:: Data shown

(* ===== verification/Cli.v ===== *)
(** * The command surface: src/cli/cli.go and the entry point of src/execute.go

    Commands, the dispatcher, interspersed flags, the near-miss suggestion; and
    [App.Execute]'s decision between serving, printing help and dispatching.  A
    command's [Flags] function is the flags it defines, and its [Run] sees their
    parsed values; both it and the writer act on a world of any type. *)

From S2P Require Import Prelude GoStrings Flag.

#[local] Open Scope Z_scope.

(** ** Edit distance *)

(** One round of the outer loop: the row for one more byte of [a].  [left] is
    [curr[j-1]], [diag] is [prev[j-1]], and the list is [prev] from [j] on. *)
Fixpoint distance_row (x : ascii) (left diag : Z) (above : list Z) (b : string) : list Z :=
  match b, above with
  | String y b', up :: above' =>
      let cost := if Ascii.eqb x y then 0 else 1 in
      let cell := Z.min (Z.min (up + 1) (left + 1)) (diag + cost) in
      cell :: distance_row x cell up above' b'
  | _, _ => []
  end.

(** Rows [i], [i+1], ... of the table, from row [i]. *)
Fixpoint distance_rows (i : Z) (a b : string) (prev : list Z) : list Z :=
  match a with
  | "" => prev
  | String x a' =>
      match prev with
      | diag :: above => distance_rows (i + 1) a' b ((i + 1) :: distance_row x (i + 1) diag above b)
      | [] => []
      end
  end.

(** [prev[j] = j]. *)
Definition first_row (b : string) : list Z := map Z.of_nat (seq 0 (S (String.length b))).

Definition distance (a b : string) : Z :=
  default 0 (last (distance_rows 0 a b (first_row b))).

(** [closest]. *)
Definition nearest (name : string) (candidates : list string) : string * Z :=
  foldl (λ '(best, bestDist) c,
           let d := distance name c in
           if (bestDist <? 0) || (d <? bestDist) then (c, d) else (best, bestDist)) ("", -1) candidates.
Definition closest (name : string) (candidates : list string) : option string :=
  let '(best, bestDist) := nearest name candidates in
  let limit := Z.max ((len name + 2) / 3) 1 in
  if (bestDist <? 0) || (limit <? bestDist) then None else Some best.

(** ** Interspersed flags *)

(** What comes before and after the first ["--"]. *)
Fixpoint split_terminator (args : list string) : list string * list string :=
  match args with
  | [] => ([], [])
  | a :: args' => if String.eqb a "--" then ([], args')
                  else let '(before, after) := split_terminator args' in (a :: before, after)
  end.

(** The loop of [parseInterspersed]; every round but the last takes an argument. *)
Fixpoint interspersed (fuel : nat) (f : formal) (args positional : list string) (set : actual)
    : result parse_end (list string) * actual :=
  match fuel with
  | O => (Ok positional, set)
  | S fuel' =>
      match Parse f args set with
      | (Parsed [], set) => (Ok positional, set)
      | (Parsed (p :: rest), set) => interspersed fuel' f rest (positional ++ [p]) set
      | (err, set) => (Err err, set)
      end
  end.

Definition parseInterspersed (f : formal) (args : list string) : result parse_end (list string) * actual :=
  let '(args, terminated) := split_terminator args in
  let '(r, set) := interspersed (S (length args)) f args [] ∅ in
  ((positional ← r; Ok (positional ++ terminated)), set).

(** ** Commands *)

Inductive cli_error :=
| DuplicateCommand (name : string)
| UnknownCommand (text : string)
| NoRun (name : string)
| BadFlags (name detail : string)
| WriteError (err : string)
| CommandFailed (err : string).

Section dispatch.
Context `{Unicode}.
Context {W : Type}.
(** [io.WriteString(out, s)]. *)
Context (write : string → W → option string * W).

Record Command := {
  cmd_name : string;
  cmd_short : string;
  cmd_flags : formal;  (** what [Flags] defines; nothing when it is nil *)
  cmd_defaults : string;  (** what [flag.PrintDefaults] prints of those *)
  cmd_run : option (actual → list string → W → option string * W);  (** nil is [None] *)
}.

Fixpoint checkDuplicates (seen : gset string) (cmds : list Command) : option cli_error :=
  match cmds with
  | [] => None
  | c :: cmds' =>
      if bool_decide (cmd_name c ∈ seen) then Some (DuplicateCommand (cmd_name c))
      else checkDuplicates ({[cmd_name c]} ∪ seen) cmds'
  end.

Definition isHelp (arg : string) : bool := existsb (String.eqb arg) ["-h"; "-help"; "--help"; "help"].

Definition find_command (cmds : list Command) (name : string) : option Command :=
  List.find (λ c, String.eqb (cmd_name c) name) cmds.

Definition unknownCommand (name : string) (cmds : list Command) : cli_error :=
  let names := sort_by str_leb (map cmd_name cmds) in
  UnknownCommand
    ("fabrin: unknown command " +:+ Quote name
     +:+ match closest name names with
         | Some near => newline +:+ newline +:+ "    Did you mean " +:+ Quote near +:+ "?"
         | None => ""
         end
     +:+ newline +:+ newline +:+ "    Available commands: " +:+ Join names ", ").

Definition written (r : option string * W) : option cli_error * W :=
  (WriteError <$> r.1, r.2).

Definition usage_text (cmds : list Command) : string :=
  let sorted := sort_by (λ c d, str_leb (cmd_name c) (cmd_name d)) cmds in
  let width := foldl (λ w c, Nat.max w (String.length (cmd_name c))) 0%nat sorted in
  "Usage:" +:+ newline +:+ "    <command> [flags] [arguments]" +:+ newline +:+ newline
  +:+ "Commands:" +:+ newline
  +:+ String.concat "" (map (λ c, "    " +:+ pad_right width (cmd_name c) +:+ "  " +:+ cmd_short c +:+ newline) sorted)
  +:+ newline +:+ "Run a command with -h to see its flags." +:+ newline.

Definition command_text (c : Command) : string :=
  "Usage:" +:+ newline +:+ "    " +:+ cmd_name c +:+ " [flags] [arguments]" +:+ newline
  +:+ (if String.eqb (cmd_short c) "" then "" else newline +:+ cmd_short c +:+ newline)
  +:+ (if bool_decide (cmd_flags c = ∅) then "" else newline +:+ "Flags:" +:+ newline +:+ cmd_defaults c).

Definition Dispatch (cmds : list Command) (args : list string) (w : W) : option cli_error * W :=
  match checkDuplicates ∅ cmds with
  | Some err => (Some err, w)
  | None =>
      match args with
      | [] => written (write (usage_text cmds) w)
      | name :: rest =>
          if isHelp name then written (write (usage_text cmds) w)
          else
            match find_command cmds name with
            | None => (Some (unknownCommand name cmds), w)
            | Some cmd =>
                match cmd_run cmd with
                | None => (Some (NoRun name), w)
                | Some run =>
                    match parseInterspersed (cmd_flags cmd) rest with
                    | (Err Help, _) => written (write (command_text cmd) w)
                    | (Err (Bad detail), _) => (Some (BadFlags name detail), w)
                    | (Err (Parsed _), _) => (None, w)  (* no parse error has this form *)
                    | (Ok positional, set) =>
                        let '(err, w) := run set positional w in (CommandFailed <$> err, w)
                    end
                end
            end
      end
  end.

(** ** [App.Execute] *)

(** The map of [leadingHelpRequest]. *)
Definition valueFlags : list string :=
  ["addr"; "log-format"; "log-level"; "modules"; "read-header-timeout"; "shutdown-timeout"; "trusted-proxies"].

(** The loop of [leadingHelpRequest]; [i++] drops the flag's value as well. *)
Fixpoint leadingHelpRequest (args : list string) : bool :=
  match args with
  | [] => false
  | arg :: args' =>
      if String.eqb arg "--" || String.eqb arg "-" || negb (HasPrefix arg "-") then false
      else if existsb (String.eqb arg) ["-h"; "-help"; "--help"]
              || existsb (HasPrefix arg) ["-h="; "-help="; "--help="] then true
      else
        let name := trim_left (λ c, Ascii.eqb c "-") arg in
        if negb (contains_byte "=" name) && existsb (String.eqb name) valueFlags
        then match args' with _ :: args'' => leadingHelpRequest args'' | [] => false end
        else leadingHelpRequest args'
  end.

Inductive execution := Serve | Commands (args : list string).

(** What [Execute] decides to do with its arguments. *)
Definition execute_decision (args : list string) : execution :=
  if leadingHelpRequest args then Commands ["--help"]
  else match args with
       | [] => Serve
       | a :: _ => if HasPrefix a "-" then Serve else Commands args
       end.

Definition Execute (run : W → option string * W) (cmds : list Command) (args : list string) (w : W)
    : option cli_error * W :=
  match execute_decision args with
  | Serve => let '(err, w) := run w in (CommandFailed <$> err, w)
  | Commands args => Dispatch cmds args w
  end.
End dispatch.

::::

Your objective:
Transcribe, please, every line from the first line of the listing above through the line with "if (bestDist <? 0) || (d". Keep both ends and nothing else.

Reply to the exercise:
(* ===== verification/Cli.v ===== *)
(** * The command surface: src/cli/cli.go and the entry point of src/execute.go

    Commands, the dispatcher, interspersed flags, the near-miss suggestion; and
    [App.Execute]'s decision between serving, printing help and dispatching.  A
    command's [Flags] function is the flags it defines, and its [Run] sees their
    parsed values; both it and the writer act on a world of any type. *)

From S2P Require Import Prelude GoStrings Flag.

#[local] Open Scope Z_scope.

(** ** Edit distance *)

(** One round of the outer loop: the row for one more byte of [a].  [left] is
    [curr[j-1]], [diag] is [prev[j-1]], and the list is [prev] from [j] on. *)
Fixpoint distance_row (x : ascii) (left diag : Z) (above : list Z) (b : string) : list Z :=
  match b, above with
  | String y b', up :: above' =>
      let cost := if Ascii.eqb x y then 0 else 1 in
      let cell := Z.min (Z.min (up + 1) (left + 1)) (diag + cost) in
      cell :: distance_row x cell up above' b'
  | _, _ => []
  end.

(** Rows [i], [i+1], ... of the table, from row [i]. *)
Fixpoint distance_rows (i : Z) (a b : string) (prev : list Z) : list Z :=
  match a with
  | "" => prev
  | String x a' =>
      match prev with
      | diag :: above => distance_rows (i + 1) a' b ((i + 1) :: distance_row x (i + 1) diag above b)
      | [] => []
      end
  end.

(** [prev[j] = j]. *)
Definition first_row (b : string) : list Z := map Z.of_nat (seq 0 (S (String.length b))).

Definition distance (a b : string) : Z :=
  default 0 (last (distance_rows 0 a b (first_row b))).

(** [closest]. *)
Definition nearest (name : string) (candidates : list string) : string * Z :=
  foldl (λ '(best, bestDist) c,
           let d := distance name c in
           if (bestDist <? 0) || (d <? bestDist) then (c, d) else (best, bestDist)) ("", -1) candidates.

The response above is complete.